*** Opening of Dataset records ***
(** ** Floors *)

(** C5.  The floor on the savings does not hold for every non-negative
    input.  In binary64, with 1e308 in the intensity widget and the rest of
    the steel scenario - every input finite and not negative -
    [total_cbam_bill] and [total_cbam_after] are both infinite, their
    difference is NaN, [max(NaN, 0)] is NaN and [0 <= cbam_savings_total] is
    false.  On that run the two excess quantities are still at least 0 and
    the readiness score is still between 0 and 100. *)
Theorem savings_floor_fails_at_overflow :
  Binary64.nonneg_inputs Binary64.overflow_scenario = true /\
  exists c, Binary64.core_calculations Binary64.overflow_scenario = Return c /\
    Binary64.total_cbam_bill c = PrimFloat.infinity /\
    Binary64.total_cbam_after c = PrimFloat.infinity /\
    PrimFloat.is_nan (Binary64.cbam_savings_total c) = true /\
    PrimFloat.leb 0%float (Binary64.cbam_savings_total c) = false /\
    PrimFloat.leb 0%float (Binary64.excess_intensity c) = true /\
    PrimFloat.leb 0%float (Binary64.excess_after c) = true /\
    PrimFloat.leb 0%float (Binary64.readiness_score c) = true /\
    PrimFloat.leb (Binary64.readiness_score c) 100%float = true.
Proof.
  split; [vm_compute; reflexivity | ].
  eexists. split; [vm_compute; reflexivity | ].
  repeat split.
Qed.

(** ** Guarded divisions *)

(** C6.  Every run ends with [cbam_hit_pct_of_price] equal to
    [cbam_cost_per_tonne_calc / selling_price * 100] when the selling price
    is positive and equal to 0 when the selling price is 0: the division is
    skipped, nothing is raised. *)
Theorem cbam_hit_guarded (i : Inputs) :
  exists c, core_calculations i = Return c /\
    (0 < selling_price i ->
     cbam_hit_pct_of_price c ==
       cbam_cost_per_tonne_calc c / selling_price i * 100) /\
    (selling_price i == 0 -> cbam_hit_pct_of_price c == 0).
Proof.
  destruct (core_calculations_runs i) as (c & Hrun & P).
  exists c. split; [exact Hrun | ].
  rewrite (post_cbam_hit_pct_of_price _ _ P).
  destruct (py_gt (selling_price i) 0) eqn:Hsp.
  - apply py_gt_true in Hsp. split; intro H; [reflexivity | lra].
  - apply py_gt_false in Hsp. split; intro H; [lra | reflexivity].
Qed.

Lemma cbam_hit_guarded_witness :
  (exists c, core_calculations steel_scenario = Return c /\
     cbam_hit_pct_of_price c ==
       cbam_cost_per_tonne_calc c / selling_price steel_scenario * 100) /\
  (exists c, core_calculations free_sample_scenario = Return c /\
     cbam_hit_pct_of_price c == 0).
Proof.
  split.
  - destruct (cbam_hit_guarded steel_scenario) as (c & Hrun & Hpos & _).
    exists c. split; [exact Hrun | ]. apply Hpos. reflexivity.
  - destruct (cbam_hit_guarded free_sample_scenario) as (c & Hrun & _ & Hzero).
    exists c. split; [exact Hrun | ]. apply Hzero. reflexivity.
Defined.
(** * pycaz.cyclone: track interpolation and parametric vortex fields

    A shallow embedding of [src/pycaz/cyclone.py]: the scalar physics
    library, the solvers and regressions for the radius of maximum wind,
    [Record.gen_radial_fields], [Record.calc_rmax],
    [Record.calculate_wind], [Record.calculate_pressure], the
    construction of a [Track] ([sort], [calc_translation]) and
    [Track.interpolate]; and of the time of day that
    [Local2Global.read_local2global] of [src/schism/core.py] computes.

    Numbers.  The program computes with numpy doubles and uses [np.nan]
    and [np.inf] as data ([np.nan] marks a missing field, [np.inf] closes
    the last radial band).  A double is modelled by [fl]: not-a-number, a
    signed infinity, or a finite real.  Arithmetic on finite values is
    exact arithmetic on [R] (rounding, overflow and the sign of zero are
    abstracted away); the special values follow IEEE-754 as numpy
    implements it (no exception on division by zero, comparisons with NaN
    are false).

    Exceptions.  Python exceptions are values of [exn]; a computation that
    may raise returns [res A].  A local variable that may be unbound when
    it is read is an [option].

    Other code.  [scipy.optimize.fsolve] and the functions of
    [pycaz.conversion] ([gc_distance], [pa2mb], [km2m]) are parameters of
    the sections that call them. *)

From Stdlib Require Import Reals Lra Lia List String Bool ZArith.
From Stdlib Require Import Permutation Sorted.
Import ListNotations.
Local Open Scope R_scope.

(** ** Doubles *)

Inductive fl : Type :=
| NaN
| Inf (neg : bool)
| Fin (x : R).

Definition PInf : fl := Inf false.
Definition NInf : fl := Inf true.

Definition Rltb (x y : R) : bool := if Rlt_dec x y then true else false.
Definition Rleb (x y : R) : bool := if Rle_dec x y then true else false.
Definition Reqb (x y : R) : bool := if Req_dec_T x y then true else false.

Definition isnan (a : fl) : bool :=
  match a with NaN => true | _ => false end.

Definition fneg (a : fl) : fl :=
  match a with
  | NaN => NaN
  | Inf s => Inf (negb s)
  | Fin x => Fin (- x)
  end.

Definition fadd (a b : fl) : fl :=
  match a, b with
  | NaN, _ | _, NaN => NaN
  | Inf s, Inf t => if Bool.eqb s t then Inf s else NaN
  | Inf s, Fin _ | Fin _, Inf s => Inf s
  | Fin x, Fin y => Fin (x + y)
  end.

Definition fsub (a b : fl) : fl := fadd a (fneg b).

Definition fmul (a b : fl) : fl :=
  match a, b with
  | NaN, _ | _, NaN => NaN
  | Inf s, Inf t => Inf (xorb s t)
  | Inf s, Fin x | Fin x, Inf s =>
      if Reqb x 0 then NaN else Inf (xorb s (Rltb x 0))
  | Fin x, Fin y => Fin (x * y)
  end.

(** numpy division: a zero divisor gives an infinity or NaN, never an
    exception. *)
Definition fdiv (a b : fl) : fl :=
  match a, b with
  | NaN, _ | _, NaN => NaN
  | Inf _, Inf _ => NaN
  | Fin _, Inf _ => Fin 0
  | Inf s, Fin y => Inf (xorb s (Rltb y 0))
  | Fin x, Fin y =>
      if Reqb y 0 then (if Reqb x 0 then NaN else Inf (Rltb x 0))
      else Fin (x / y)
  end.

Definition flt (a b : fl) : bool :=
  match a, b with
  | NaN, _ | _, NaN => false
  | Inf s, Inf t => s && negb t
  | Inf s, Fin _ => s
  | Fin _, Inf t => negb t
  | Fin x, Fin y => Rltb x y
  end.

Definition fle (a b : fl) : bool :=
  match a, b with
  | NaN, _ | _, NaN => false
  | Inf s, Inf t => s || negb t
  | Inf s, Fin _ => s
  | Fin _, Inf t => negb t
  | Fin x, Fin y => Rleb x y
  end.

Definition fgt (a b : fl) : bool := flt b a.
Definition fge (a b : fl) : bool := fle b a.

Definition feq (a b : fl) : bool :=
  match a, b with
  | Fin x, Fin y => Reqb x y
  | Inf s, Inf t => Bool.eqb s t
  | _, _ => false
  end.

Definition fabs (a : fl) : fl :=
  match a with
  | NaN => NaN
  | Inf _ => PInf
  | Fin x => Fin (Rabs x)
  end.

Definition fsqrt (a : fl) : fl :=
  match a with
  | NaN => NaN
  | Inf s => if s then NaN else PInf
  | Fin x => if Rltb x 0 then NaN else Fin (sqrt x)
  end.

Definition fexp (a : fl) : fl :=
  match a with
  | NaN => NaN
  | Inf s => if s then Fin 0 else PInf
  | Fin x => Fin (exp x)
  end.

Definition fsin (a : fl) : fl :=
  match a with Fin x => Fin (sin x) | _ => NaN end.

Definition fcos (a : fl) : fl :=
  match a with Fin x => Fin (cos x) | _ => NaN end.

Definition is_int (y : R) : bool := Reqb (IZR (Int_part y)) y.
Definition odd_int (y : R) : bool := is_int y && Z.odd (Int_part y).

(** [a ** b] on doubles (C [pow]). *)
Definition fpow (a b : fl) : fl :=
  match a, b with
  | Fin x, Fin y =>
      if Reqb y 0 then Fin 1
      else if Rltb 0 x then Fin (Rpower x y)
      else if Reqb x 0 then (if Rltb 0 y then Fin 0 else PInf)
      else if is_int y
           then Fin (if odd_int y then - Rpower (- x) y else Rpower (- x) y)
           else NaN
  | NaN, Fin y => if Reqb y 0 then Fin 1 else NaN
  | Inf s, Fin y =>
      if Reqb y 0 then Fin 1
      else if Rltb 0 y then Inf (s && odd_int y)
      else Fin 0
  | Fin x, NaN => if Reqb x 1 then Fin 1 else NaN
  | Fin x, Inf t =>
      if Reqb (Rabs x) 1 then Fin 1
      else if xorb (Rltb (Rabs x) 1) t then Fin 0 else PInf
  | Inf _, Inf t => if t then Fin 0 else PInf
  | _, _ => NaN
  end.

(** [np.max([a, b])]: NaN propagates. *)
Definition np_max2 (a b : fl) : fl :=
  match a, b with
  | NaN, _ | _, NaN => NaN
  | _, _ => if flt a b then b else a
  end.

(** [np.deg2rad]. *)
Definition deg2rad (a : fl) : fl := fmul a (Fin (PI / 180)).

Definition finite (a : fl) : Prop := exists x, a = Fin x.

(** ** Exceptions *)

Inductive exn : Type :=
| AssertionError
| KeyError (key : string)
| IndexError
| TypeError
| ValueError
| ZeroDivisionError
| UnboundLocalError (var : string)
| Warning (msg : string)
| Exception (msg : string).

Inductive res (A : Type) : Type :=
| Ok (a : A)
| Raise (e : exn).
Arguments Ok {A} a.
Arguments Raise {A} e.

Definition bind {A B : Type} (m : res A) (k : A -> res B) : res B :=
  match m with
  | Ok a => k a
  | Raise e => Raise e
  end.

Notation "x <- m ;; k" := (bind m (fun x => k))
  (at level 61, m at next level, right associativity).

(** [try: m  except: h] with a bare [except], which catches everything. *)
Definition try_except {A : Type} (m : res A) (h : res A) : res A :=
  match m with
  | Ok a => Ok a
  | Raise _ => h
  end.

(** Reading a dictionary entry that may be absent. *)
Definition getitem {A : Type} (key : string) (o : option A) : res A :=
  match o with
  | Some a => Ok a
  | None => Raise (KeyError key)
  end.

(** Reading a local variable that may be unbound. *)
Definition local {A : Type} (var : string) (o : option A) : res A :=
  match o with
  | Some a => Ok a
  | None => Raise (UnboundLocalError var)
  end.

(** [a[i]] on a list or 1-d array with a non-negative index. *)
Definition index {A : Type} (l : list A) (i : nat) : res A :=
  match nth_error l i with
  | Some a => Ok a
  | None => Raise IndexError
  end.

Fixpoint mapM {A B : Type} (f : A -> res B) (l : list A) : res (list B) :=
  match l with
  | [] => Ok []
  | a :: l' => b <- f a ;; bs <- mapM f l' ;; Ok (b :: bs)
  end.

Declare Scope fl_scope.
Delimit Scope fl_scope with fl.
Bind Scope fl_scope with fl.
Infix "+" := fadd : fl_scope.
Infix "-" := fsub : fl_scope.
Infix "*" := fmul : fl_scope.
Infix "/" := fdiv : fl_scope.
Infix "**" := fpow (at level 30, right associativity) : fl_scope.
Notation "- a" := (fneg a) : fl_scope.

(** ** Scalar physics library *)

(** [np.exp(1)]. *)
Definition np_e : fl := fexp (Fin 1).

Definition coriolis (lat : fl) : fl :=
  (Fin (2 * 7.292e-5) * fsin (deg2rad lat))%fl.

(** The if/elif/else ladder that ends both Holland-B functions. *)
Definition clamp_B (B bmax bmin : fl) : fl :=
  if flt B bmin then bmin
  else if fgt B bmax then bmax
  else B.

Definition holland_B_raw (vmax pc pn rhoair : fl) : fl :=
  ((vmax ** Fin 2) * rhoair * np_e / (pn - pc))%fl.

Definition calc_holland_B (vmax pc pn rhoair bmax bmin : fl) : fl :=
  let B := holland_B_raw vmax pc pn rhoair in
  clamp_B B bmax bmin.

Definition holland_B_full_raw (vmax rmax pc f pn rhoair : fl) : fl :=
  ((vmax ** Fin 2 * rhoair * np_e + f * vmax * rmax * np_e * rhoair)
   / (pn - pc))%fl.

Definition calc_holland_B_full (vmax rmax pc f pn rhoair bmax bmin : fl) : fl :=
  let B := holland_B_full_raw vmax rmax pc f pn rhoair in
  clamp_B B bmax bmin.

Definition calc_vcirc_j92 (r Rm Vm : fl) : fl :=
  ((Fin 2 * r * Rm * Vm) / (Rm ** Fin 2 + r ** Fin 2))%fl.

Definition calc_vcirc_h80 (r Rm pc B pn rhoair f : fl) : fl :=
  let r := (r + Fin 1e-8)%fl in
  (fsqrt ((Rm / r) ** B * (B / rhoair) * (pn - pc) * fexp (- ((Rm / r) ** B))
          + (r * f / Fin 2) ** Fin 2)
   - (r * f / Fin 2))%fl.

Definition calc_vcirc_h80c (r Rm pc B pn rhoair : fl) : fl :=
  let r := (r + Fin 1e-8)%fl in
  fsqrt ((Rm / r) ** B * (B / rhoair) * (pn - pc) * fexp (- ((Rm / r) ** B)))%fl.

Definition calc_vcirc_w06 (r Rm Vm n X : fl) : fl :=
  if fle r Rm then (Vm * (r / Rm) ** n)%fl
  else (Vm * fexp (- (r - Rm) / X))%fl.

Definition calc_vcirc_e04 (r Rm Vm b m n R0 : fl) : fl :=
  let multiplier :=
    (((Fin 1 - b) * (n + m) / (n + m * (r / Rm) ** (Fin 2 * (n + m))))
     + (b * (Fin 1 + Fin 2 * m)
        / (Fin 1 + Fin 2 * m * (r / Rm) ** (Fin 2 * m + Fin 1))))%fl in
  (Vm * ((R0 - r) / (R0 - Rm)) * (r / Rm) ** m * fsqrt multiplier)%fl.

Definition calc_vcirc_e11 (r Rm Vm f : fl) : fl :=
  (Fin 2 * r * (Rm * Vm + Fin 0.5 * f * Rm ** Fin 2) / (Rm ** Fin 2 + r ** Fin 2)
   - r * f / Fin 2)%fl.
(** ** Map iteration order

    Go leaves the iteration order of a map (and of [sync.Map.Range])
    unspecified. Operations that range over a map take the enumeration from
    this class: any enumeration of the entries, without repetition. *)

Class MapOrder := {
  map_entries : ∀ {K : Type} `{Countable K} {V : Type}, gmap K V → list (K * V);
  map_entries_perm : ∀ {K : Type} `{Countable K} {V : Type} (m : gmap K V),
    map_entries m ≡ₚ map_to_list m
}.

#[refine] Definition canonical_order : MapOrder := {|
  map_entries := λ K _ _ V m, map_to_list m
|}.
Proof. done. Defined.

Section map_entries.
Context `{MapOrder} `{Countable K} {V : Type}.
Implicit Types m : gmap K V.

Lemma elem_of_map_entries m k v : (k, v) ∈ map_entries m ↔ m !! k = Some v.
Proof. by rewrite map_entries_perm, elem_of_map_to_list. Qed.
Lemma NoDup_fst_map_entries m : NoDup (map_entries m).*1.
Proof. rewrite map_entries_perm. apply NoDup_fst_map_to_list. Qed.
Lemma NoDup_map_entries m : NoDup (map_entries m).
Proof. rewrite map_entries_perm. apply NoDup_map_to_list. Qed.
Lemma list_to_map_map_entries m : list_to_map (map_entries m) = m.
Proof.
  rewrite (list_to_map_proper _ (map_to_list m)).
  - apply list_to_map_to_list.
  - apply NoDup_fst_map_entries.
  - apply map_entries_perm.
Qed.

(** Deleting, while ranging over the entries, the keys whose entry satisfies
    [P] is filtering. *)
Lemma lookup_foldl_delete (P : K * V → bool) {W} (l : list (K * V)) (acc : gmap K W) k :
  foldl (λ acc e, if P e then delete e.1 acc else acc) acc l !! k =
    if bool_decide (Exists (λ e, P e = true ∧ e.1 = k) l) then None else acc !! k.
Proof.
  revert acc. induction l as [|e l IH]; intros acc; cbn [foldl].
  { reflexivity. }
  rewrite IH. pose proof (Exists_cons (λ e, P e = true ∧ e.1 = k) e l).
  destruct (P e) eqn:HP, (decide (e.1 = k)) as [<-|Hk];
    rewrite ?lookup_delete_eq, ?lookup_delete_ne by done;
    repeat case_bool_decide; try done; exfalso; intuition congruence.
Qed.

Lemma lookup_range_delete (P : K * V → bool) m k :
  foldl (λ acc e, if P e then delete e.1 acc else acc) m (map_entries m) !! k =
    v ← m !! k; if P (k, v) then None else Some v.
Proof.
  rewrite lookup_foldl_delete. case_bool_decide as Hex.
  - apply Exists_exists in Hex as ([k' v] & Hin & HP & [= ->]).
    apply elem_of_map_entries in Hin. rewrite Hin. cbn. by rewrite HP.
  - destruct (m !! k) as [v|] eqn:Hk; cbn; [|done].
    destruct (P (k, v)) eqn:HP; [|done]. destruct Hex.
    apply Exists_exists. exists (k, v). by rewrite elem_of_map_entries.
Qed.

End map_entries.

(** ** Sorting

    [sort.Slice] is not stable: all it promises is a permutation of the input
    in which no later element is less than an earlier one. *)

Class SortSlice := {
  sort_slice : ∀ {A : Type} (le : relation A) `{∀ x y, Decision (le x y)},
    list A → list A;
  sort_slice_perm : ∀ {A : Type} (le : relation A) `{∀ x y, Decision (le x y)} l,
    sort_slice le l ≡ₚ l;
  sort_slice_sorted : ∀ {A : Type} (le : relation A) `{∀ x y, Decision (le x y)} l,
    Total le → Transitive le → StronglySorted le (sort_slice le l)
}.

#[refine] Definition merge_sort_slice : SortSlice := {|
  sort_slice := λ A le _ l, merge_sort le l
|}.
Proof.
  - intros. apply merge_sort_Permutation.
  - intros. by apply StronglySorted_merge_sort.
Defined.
*** Close of Dataset records ***
What the exercise asks: From the data, list each line in which the string "done" appears.

Worked solution:
Proof. done. Defined.
    rewrite ?lookup_delete_eq, ?lookup_delete_ne by done;
    repeat case_bool_decide; try done; exfalso; intuition congruence.
  - destruct (m !! k) as [v|] eqn:Hk; cbn; [|done].
    destruct (P (k, v)) eqn:HP; [|done]. destruct Hex.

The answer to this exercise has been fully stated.